Art historian Judit Virág describes Sleeping Lady with Black Vase as a "perfect" representation of 1920s European art incorporating elements of contemporary French, German, and Russian art trends.

== History ==
===Early history ===
Berény is likely to have painted Sleeping Lady with Black Vase from 1927 to 1928, by which time he had returned to Budapest, in his native Hungary, from Berlin where he had fled following World War I. The painting was last seen in public in 1928 when it exhibited at the Ernst Museum before being sold. The buyer is likely to have been Jewish and left the country in the lead up to or during World War II. Hungary was turbulent during this period and the painting was considered lost.

=== Rediscovery===
The painting was sold for $40 at a charity auction at the St Vincent de Paul auction house in San Diego in the mid-1990s to art collector Michael Hempstead. He sold it to an antique store in Pasadena, California, for $400, which was the going rate for a Berény at the time. The painting was purchased from the store by a set designer, on behalf of Sony Pictures, for $500. In 1999, Hempstead recognised the painting in the film Stuart Little, in which it was used as set dressing in the background of shots inside the main character's house. Hempstead considered tracking the painting down and buying it back, knowing that prices for Berény works had increased since he had sold it. In addition to Stuart Little, the painting was also featured in a number of soap opera episodes, including some of Family Law. The set designer later purchased the painting from the film company to hang in her house.

On 24 December 2009, Hungarian National Gallery researcher and art historian Gergely Barki recognised the painting whilst watching Stuart Little at home with his three-year-old daughter. Barki recognised the painting from a 1928 black-and-white photograph he had seen. As he had no recording software, he was unable to pause or playback the sections with the painting, but it was shown frequently during the film.
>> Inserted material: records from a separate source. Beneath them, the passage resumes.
(** C1 fails on the code.  A request with [segmentation=true] on which
    the detector finds nothing is answered by the early return of
    lines 155-160, success true, no detections, count 0, and the
    ["masks"] key is absent; the same request with one detection gets
    a ["masks"] key. *)
Theorem detect_waste_empty_omits_masks :
  fst (serve (working_yolo [])
         (Main.mkRequest (Some sample_file) None true))
  = Ok (Main.mkResponse true [] 0 None)
  /\ exists resp ms,
       fst (serve (working_yolo [sample_detection "bottle"])
              (Main.mkRequest (Some sample_file) None true)) = Ok resp
       /\ Main.masks resp = Some ms.
Proof.
  split; [reflexivity|]. eexists. eexists. split; reflexivity.
Qed.

(** C2 fails on the code.  With no detector loaded, a request without
    any image input is answered 503, not 400; with a detector loaded,
    a request that carries both a file and [image_base64] is served,
    not rejected. *)
Lemma detect_waste_input_checks_counterexample :
  fst (serve failing_yolo (Main.mkRequest None None false))
  = Raise (HTTPException 503 "Detector not loaded. Check server logs.")
  /\ fst (serve (working_yolo [])
            (Main.mkRequest (Some sample_file) (Some "aGVsbG8=") false))
     = Ok (Main.mkResponse true [] 0 None).
Proof. split; reflexivity. Qed.

Lemma detect_waste_input_checks_witness :
  serve (working_yolo []) (Main.mkRequest None None true)
  = (Raise (HTTPException 400
       "No image provided. Send 'image' file or 'image_base64' string."), tt)
  /\ serve (working_yolo [])
       (Main.mkRequest (Some sample_file) (Some "aGVsbG8=") false)
     = serve (working_yolo []) (Main.mkRequest (Some sample_file) None false).
Proof.
  destruct (detect_waste_input_checks (working_yolo []) failing_sam sample_png
              (snd (startup (working_yolo []))))
    as (_ & Hneither & Hboth & _).
  split.
  - exact (proj1 (Hneither _ true tt)).
  - exact (Hboth _ sample_file "aGVsbG8=" false tt).
Defined.

(** Two detections, the second without a box. *)
Definition two_detections : list (gmap string pyval) :=
  [sample_detection "bottle"; <["class_name" := VStr "cup"]> ∅].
Barki believed that the painting was unlikely to be a print or copy as it was not well-known. Barki sent 40–50 emails to different production companies and crew members in an attempt to track down the painting. After two years, he received a response from the set designer who owned it. Barki was invited to travel to the United States, where it hung in the set designer's house, to confirm its identity. Barki met the set designer in a park in Washington, D.C., and, after unscrewing the frame with a screwdriver borrowed from a hotdog vendor, was able to confirm the painting was genuine.

Ultimately, the set designer sold the work to an art collector, who put it up for auction in December 2014. The painting was listed with a reserve of $121,220 and was sold on 13 December to an unnamed Hungarian collector for $285,700. Because of the publicity generated by its unusual rediscovery, it has been described as the most widely known Hungarian painting.